Of course Billy Bragg is singing about resilience on his latest album: in one form or another, he’s been exploring that idea all along. The Million Things That Never Happened is Bragg’s first solo LP since 2013, and a million things have definitely happened since then, including a worldwide surge in political nativism, Black Lives Matter and a growing awareness of police brutality, and a global pandemic. In other words, there has been plenty to test the resilience of a singer and songwriter with Bragg’s outlook.
From the start, the English musician has been singing about overcoming, powering through and seeking connection. He was often more pointed about it early in his career, when he delivered earnest lyrics in a pronounced working-class accent over abrasive solo-electric guitar—see “A New England” or “To Have and Have Not,” both from his 1983 debut. Although time has softened the sharp edges that characterized Bragg as a young man, and the sound of his music has evolved, he has never strayed far from the themes that inspire him.
They’re apparent on the new album in “Mid-Century Modern,” where he acknowledges that even his own views remain a work in progress. Admitting that you don’t have all the answers is an act of deference from a guy whose songs have been rallying cries for equality and justice for close to 40 years, but Bragg is self-assured enough to open himself up to new perspectives. “It’s hard to get your bearings in a world that doesn’t care / Positions I took long ago feel comfy as an old armchair,” he sings over a blend of steel guitar and thrumming organ, punctuated by a searing guitar lick in the instrumental breaks. “But the kids who pulled the statues down, they challenged me to see / The gap between the man I am and the man I want to be.”
Bragg issues a gentle challenge of his own on “Pass It On” when he emphasizes the importance of handing down the family stories that help tell us who we are. “Voices fall silent, but memories live on,” he sings, which can be a tricky proposition for people with troubling family histories they’d rather forget. Yet Bragg has never been one to sugarcoat uncomfortable truths. Here, he sounds reflective, singing over somber piano and acoustic guitar, with a chorus of voices joining him on the refrain.
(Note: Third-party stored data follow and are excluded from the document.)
(** * TalkNet-ASD: the active-speaker pipeline of [talknet_asd/asd_pipeline.py]

    A shallow embedding of the pure parts of the pipeline driver: face
    detection post-filtering, greedy IOU track association, intersection over
    union, audio/video alignment and multi-scale scoring, score smoothing for
    the overlay, and the clean-up policy of [Pipeline].

    Conventions.
    - Python [int] is [Z].  A Python [float] is the rational [Q] it stands
      for; [==] on floats is [Qeq].  Rounding is round-half-to-even, as
      Python 3's [round] and [numpy.round] do.  In the alignment of
      [evaluate_network], which rounds float products to sample counts, every
      float operation is rounded to binary64 as IEEE 754 does ([Float.b64]).
    - Pixel coordinates of raw detections are integers (DeepFace reports
      [facial_area] in integer pixels); interpolated boxes are rationals.
    - A Python exception is a value of [exn]; code that can raise returns
      an [outcome].  [OutOfFuel] is not a Python outcome: it marks a loop of the
      model that ran out of its iteration budget, and is shown unreachable.
    - External collaborators (DeepFace, the TalkNet model, ffmpeg, the file
      system) are parameters or explicit inputs. *)

From Stdlib Require Import ZArith QArith Qround Qminmax Qpower Qabs Lia Lqa.
From Stdlib Require Floats.SpecFloat.
From stdpp Require Import base list gmap strings sets sorting.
The Million Things That Never Happened is as contemplative an album as Bragg has released. He’s searching for truth over mournful piano on “Lonesome Ocean,” and he’s happy for no discernible reason on the softly lilting “Reflections on the Mirth of Creativity.” But he hasn’t forsaken political commentary. Inspired by the bonkers tale of a small town in New Hampshire where libertarians tried to establish a utopia—in this century, no less—“Freedom Doesn’t Come for Free” is a wry bit of satire that leans gleefully into the unexpected consequences: bears. Specifically, bears that weren’t impressed by human efforts to scare them away. Bragg talk-sings the lyrics over a rustic arrangement of fiddle and guitars as he recounts the libertarians’ efforts to “live free,” without enough of a tax base to even pay for garbage removal. You know who loves rooting through garbage for food? Bears. “If you leave everything to laissez-faire / You may have to wrassle with a bear,” Bragg sings, totally deadpan.
While the song isn’t the focal point of The Million Things That Never Happened, it’s a nice way to punctuate an album by a singer and songwriter who seems determined to keep improving himself, as a musician and also as a person. His latest effort is in many ways subtler and even more subdued than much of his work, but it’s an album that sticks.